_Instructions for the task_.
Each line below from the one containing "rewrite (bst_data _" through the one containing "pose proof (wp_inv _ _ _ (tx_modify_wp" should be output exactly as it stands, and no other line should appear.

Start of Data to examine

(** [bfree] of a block in use clears its bit in the free map, and no
    other; [bfree] of a free block panics. *)
Theorem bfree_spec k0 k p hs bl V D H b :
  intx dev s sz k0 k p hs bl V D H -> k_sb k = sb -> fs_map V -> 0 <= b < sb_size sb ->
  ~ BBLOCK b sb ∈ hs.*2 -> room1 hs bl ->
  if used V b then
    exists k' V', bfree dev b k = Ok tt k' /\
      intx dev s sz k0 k' p hs (blocks_with bl (BBLOCK b sb)) V' D H /\
      (forall c, 0 <= c < sb_size sb -> used V' c = used V c && negb (c =? b)) /\
      (forall n, n <> BBLOCK b sb -> V' n = V n)
  else bfree dev b k = Panic "freeing free block".
Proof.
  intros Hi Hsb Hmap Hb Hn [Hr Hbuf]. pose proof Hmap as [Hs Hh Hl]. unfold bfree. mrun. rewrite Hsb, u32_id by (destruct geo; lia).
  pose proof (wp_inv _ _ _ (intx_bread dev s sz _ _ _ _ _ _ _ _ _ Hi Hn (or_intror Hbuf))) as (bp & k1 & Hrun & Hi1 & _).
  rewrite (run_bind _ _ _ _ _ Hrun). rewrite bind_gets.
  rewrite (bst_data _ _ _ _ _ _ _ _ bp (BBLOCK b sb) (it_bst _ _ _ _ _ _ _ _ _ _ _ Hi1)) by left.
  fold (used V b). destruct (used V b) eqn:Eu; cbn [negb]; [|done].
  pose proof (wp_inv _ _ _ (tx_modify_wp k0 k1 p _ hs bl V D H bp (BBLOCK b sb)
    (mark_free (Z.to_nat (b mod BPB))) Hi1 ltac:(done) (Hh b Hb) Hr)) as ([] & k' & Hrun' & Hi').
  exists k', (vset V (BBLOCK b sb) (mark_free (Z.to_nat (b mod BPB)) (V (BBLOCK b sb)))).
  split_and!; [exact Hrun'|done| |intros n; apply vset_ne].
  intros c Hc. rewrite (used_vset mark_free false) by (done || intros; by apply bit_mark_free).
  case_decide as E; [by rewrite (proj2 (Z.eqb_eq c b)), andb_false_r|].
  by rewrite (proj2 (Z.eqb_neq c b)), andb_true_r.
Qed.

End of Data to examine

_Solution for this problem_.
  rewrite (bst_data _ _ _ _ _ _ _ _ bp (BBLOCK b sb) (it_bst _ _ _ _ _ _ _ _ _ _ _ Hi1)) by left.
  fold (used V b). destruct (used V b) eqn:Eu; cbn [negb]; [|done].
  pose proof (wp_inv _ _ _ (tx_modify_wp k0 k1 p _ hs bl V D H bp (BBLOCK b sb)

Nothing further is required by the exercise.